BEGIN INPUT

(** ** removeRelayer's array loop

    [for (i = 0; i < relayerAddresses.length; i++)]: the first slot holding
    [_relayer] receives the last element, the array is popped and the loop
    breaks. [fuel] counts the iterations still allowed; the caller passes the
    array length. *)
Fixpoint removeRelayer_loop (_relayer : address) (arr : list N)
    (i fuel : nat) : list N :=
  match fuel with
  | O => arr
  | S fuel' =>
      match arr !! i with
      | None => arr                                   (* i < length fails *)
      | Some x =>
          if x =? _relayer then
            match arr !! (length arr - 1)%nat with
            | Some l => take (length arr - 1)%nat (<[i := l]> arr)
            | None => arr
            end
          else removeRelayer_loop _relayer arr (S i) fuel'
      end
  end.

Section Contract.

Variable semaphoreVerifier : verifier.

(** *** Admin functions *)

Definition initializeVoting (e : env)
    (_groupId _startTime _endTime _candidateCount : uint256) : M unit :=
  onlyOwner e
    (s <- get ;;
     if votingInitialized s then revert VotingAlreadyInitialized
     else if (_endTime <=? _startTime) || (_startTime <? block_timestamp e)
     then revert InvalidTimeRange
     else if _candidateCount =? 0 then revert InvalidCandidate
     else
       modify (set_config _groupId _startTime _endTime _candidateCount) ;;;
       emit (VotingConfigured _groupId _startTime _endTime _candidateCount)).

Definition addRelayer (e : env) (_relayer : address) : M unit :=
  onlyOwner e
    (require (negb (_relayer =? 0)) "Invalid relayer address" ;;;
     s <- get ;;
     require (negb (isAuthorizedRelayer s _relayer))
             "Relayer already exists" ;;;
     modify (fun s =>
       set_authorizedRelayers (<[_relayer := true]> (authorizedRelayers s)) s) ;;;
     modify (fun s =>
       set_relayerAddresses (relayerAddresses s ++ [_relayer]) s) ;;;
     emit (RelayerAdded _relayer)).
(** * InstaScraper backend ([app.py]): a shallow embedding and its properties

    The backend fetches public profile metadata for a fixed list of
    usernames, keeps the result in a process-wide cache mirrored in a JSON
    file, and serves the cache over a small HTTP API.

    Python code is embedded as follows:
    - functions that raise, sleep, read the clock, touch the cache file or
      the global [cache] dict live in a state-and-exception monad [M];
    - the scraping library, the wall clock and the file system are oracles
      gathered in [Env]: the k-th call gets the k-th answer;
    - Python [int] is [Z], Python [float] is an IEEE binary64 value of
      [spec_float], [datetime] is a number of microseconds. *)

From Stdlib Require Import ZArith List String Ascii Bool Lia.
From Stdlib Require Import Permutation Sorted.
From Stdlib Require Import Floats.SpecFloat.
From Equations Require Import Equations.
Import ListNotations.

Local Open Scope string_scope.
Local Open Scope list_scope.
Local Open Scope Z_scope.

(** ** Exceptions and results *)

(** The exception classes the program can meet.  The three first ones are
    the classes [fetch_profile_data] tells apart: instaloader's
    [ProfileNotExistsException], its [ConnectionException] (with its
    subclasses), and every other subclass of [Exception] the library may
    raise.  Each carries the text [str(e)] gives. *)
Inductive exn : Type :=
| ProfileNotExistsException (msg : string)
| ConnectionException (msg : string)
| OtherException (msg : string)
| ZeroDivisionError
| OverflowError
| ValueError
| TypeError
| KeyError
| OSError.

Definition exn_str (e : exn) : string :=
  match e with
  | ProfileNotExistsException msg => msg
  | ConnectionException msg => msg
  | OtherException msg => msg
  | ZeroDivisionError => "division by zero"
  | OverflowError => "integer division result too large for a float"
  | ValueError => "invalid literal"
  | TypeError => "unsupported operand"
  | KeyError => "'profiles'"
  | OSError => "I/O error"
  end.

Inductive result (A : Type) : Type :=
| Ok (a : A)
| Raise (e : exn).
Arguments Ok {A} a.
Arguments Raise {A} e.

Definition result_bind {A B} (r : result A) (k : A -> result B) : result B :=
  match r with
  | Ok a => k a
  | Raise e => Raise e
  end.

(** ** Python floats

    A Python [float] is an IEEE 754 binary64.  The operations are those of
    the Standard Library's executable specification, at precision 53 and
    maximal exponent 1024. *)
Module PyFloat.

Definition float := spec_float.

Definition prec : Z := 53.
Definition emax : Z := 1024.

Definition pos_zero : float := S754_zero false.

(** The exponent a binary64 of the given magnitude is rounded at. *)
Definition fexp64 : Z -> Z := fexp prec emax.

(** [float(n)] for an integer that needs no rounding, and the exact
    operand of an integer division otherwise. *)
Definition of_Z (n : Z) : float :=
  match n with
  | Z0 => S754_zero false
  | Zpos p => S754_finite false p 0
  | Zneg p => S754_finite true p 0
  end.

Definition mul (x y : float) : float := SFmul prec emax x y.

(** [x / y] on floats: Python raises on a zero divisor, otherwise the
    IEEE quotient. *)
Definition is_zero (x : float) : bool :=
  match x with S754_zero _ => true | _ => false end.

Definition is_infinite (x : float) : bool :=
  match x with S754_infinity _ => true | _ => false end.

Definition truediv (x y : float) : result float :=
  if is_zero y then Raise ZeroDivisionError
  else Ok (SFdiv prec emax x y).

(** [a / b] on integers: the correctly rounded quotient of the two
    integers; [ZeroDivisionError] on [b = 0], [OverflowError] when the
    quotient is beyond the largest double. *)
Definition int_truediv (a b : Z) : result float :=
  if b =? 0 then Raise ZeroDivisionError
  else
    let q := SFdiv prec emax (of_Z a) (of_Z b) in
    if is_infinite q then Raise OverflowError else Ok q.

(** Round half to even of the rational [n / d], [d > 0]. *)
Definition round_half_even (n d : Z) : Z :=
  let q := n / d in
  let r := n mod d in
  match 2 * r ?= d with
  | Lt => q
  | Gt => q + 1
  | Eq => if Z.even q then q else q + 1
  end.

(** [round(x, ndigits)] for [ndigits >= 0]: the exact value of [x] is
    rounded half-even to [ndigits] decimals, and the decimal obtained
    is converted back to the nearest double.  Zeros, infinities and
    NaN round to themselves. *)
Definition round (x : float) (ndigits : Z) : float :=
  match x with
  | S754_finite s m e =>
      let p := 10 ^ ndigits in
      let h :=
        if 0 <=? e then Z.pos m * 2 ^ e * p
        else round_half_even (Z.pos m * p) (2 ^ (- e)) in
      match h with
      | Zpos hp => SFdiv prec emax (S754_finite s hp 0) (of_Z p)
      | _ => S754_zero s
      end
  | _ => x
  end.

End PyFloat.

(** ** Python strings and [int(str)] *)
Module PyStr.

(** Truth value of a string: only the empty string is false. *)
Definition truthy (s : string) : bool :=
  match s with
  | EmptyString => false
  | String _ _ => true
  end.

(** [a or b] on strings. *)
Definition or_else (a b : string) : string := if truthy a then a else b.

Definition lower_ascii (c : ascii) : ascii :=
  let n := nat_of_ascii c in
  if (Nat.leb 65 n && Nat.leb n 90)%bool then ascii_of_nat (n + 32) else c.

(** [s.lower()], on the ASCII letters. *)
Fixpoint lower (s : string) : string :=
  match s with
  | EmptyString => EmptyString
  | String c r => String (lower_ascii c) (lower r)
  end.

(** [s[:n]]. *)
Definition prefix (n : nat) (s : string) : string := substring 0 n s.

Definition is_space (c : ascii) : bool :=
  let n := nat_of_ascii c in
  (Nat.eqb n 32 || (Nat.leb 9 n && Nat.leb n 13))%bool.

Fixpoint lstrip (l : list ascii) : list ascii :=
  match l with
  | c :: r => if is_space c then lstrip r else l
  | [] => []
  end.
(** * Smart-city platform: identity & access layer, Granite gateway and
      routes

    A shallow embedding of
    - [app/services/granite_llm.py]  (class [GraniteLLM]),
    - [app/services/auth_service.py] (class [AuthService]),
    - [app/api/dependencies.py]      ([get_current_user], [require_role],
      [require_any_role]),
    - [app/api/auth_router.py]       ([login]),
    - the routes of [app/api/eco_tips_router.py],
      [app/api/policy_router.py], [app/api/announcement_router.py],
      [app/api/chat_router.py] and [app/api/feedback_router.py],
    followed by the properties established for them. *)

From Stdlib Require Import ZArith Lia Ascii String.
From stdpp Require Import base decidable option list gmap strings pretty fin_maps sorting.

Local Open Scope Z_scope.

(** ** Python built-ins used by the sources *)

Module Py.

(** Truth value of a [str]: only the empty string is falsy. *)
Definition str_truthy (s : string) : bool := negb (String.eqb s "").

(** Truth value of an [Optional[str]]: [None] and [""] are falsy. *)
Definition truthy (o : option string) : bool :=
  match o with
  | Some s => str_truthy s
  | None => false
  end.

(** [x or d] for [x : Optional[str]] and [d : str]. *)
Definition or_str (o : option string) (d : string) : string :=
  match o with
  | Some s => if str_truthy s then s else d
  | None => d
  end.

(** [str(x)] for [x : Optional[str]]. *)
Definition str_of (o : option string) : string :=
  match o with
  | Some s => s
  | None => "None"
  end.

(** A [str] is held as its UTF-8 encoding: one byte per ASCII
    character, two to four bytes per other code point. *)
Definition encoded (codes : list nat) : string :=
  foldr (λ n s, String (ascii_of_nat n) s) EmptyString codes.

(** The code points for which [str.isspace] holds, which are the ones
    [str.strip()] removes: U+0009 to U+000D, U+001C to U+0020, U+0085,
    U+00A0, U+1680, U+2000 to U+200A, U+2028, U+2029, U+202F, U+205F
    and U+3000. *)
Definition whitespace : list string :=
  encoded <$>
    [ [9]; [10]; [11]; [12]; [13]; [28]; [29]; [30]; [31]; [32];
      [194; 133]; [194; 160]; [225; 154; 128];
      [226; 128; 128]; [226; 128; 129]; [226; 128; 130]; [226; 128; 131];
      [226; 128; 132]; [226; 128; 133]; [226; 128; 134]; [226; 128; 135];
      [226; 128; 136]; [226; 128; 137]; [226; 128; 138];
      [226; 128; 168]; [226; 128; 169]; [226; 128; 175];
      [226; 129; 159]; [227; 128; 128] ]%nat.

Fixpoint drop_bytes (n : nat) (s : string) : string :=
  match n, s with
  | S n', String _ t => drop_bytes n' t
  | _, _ => s
  end.

(** The rest of [s] after the first of [marks] that [s] starts with. *)
Fixpoint after_mark (marks : list string) (s : string) : option string :=
  match marks with
  | [] => None
  | mark :: rest =>
      if String.prefix mark s then Some (drop_bytes (String.length mark) s)
      else after_mark rest s
  end.

Fixpoint lstrip_go (marks : list string) (bound : nat) (s : string) : string :=
  match bound with
  | O => s
  | S bound' =>
      match after_mark marks s with
      | Some t => lstrip_go marks bound' t
      | None => s
      end
  end.

(** Drops the members of [marks] that [s] starts with, one after the
    other. *)
Definition lstrip_of (marks : list string) (s : string) : string :=
  lstrip_go marks (String.length s) s.

(** [s.lstrip()] and [s.rstrip()] *)
Definition lstrip (s : string) : string := lstrip_of whitespace s.

Definition rstrip (s : string) : string :=
  String.rev (lstrip_of (String.rev <$> whitespace) (String.rev s)).

(** [s.strip()] *)
Definition strip (s : string) : string := rstrip (lstrip s).

(** [len(s)]: the number of code points, which is the number of bytes
    that do not continue a character. *)
Definition continues (c : ascii) : bool :=
  let n := nat_of_ascii c in ((128 <=? n) && (n <? 192))%nat.

Fixpoint len (s : string) : nat :=
  match s with
  | String c t => ((if continues c then 0 else 1) + len t)%nat
  | EmptyString => 0%nat
  end.

(** Drops the longest suffix all of whose characters satisfy [p]. *)
Fixpoint rstrip_with (p : ascii -> bool) (s : string) : string :=
  match s with
  | String c t =>
      match rstrip_with p t with
      | EmptyString => if p c then EmptyString else String c EmptyString
      | t' => String c t'
      end
  | EmptyString => EmptyString
  end.

(** [s.rstrip("/")] *)
Definition rstrip_slash (s : string) : string :=
  rstrip_with (Ascii.eqb "/"%char) s.

(** [needle in hay] on strings. *)
Fixpoint contains (needle hay : string) : bool :=
  String.prefix needle hay ||
  match hay with
  | String _ t => contains needle t
  | EmptyString => false
  end.

Definition nl : string := String (ascii_of_nat 10) EmptyString.
Definition dq : string := String (ascii_of_nat 34) EmptyString.

(** Values found in the dictionaries the identity layer handles: strings,
    integers, [datetime] objects (microseconds since the epoch) and
    [None] (JSON [null]). *)
Inductive value :=
| VStr (s : string)
| VInt (n : Z)
| VDatetime (us : Z)
| VNull.

#[global] Instance value_eq_dec : EqDecision value.
Proof. solve_decision. Defined.

(** Truth value of [d.get(k)]. *)
Definition value_truthy (v : option value) : bool :=
  match v with
  | Some (VStr s) => str_truthy s
  | Some (VInt n) => negb (n =? 0)
  | Some (VDatetime _) => true
  | Some VNull | None => false
  end.

(** [timedelta(minutes=m)], in microseconds. *)
Definition timedelta_minutes (m : Z) : Z := m * 60000000.

(** Truth value of an [Optional[timedelta]]: [None] and the zero
    duration are falsy. *)
Definition delta_truthy (d : option Z) : bool :=
  match d with
  | Some us => negb (us =? 0)
  | None => false
  end.

(** [d or dflt] for [d : Optional[timedelta]]. *)
Definition or_delta (d : option Z) (dflt : Z) : Z :=
  if delta_truthy d then default 0 d else dflt.
(** * iris-web: alert routes and case-task data access

    A shallow embedding of
    - [source/app/datamgmt/case/case_tasks_db.py] (module [CaseTasksDb]) and
    - [source/app/blueprints/alerts/alerts_routes.py] (module [AlertsRoutes]),
    together with the properties their specification states about them.

    Python code is embedded as state-passing functions in a small state and
    exception monad: a raised exception keeps the state reached so far, as a
    Python exception keeps the mutations already made.  The SQLAlchemy
    session is a pair of table sets, the session's view (pending changes
    included) and the committed one; [db.session.commit()] copies the first
    onto the second and does not fail.  Each state also carries the list of
    the operations asked of the session and of the collaborators, in program
    order.  Code of the application that is not part of the two files
    (helpers of other modules, schemas, hooks) is an interface record whose
    fields are arbitrary functions. *)

From Stdlib Require Import ZArith String Ascii.
From stdpp Require Import gmap strings list fin_maps pretty.

(** ** Python values, exceptions and the effect monad *)

Module Py.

END INPUT

▶ [PROBLEM TO SOLVE]:
Counting only lines that hold the string "array", how many are there in the listing above? Give that number by itself.

▶ [RESPONSE AREA]:
3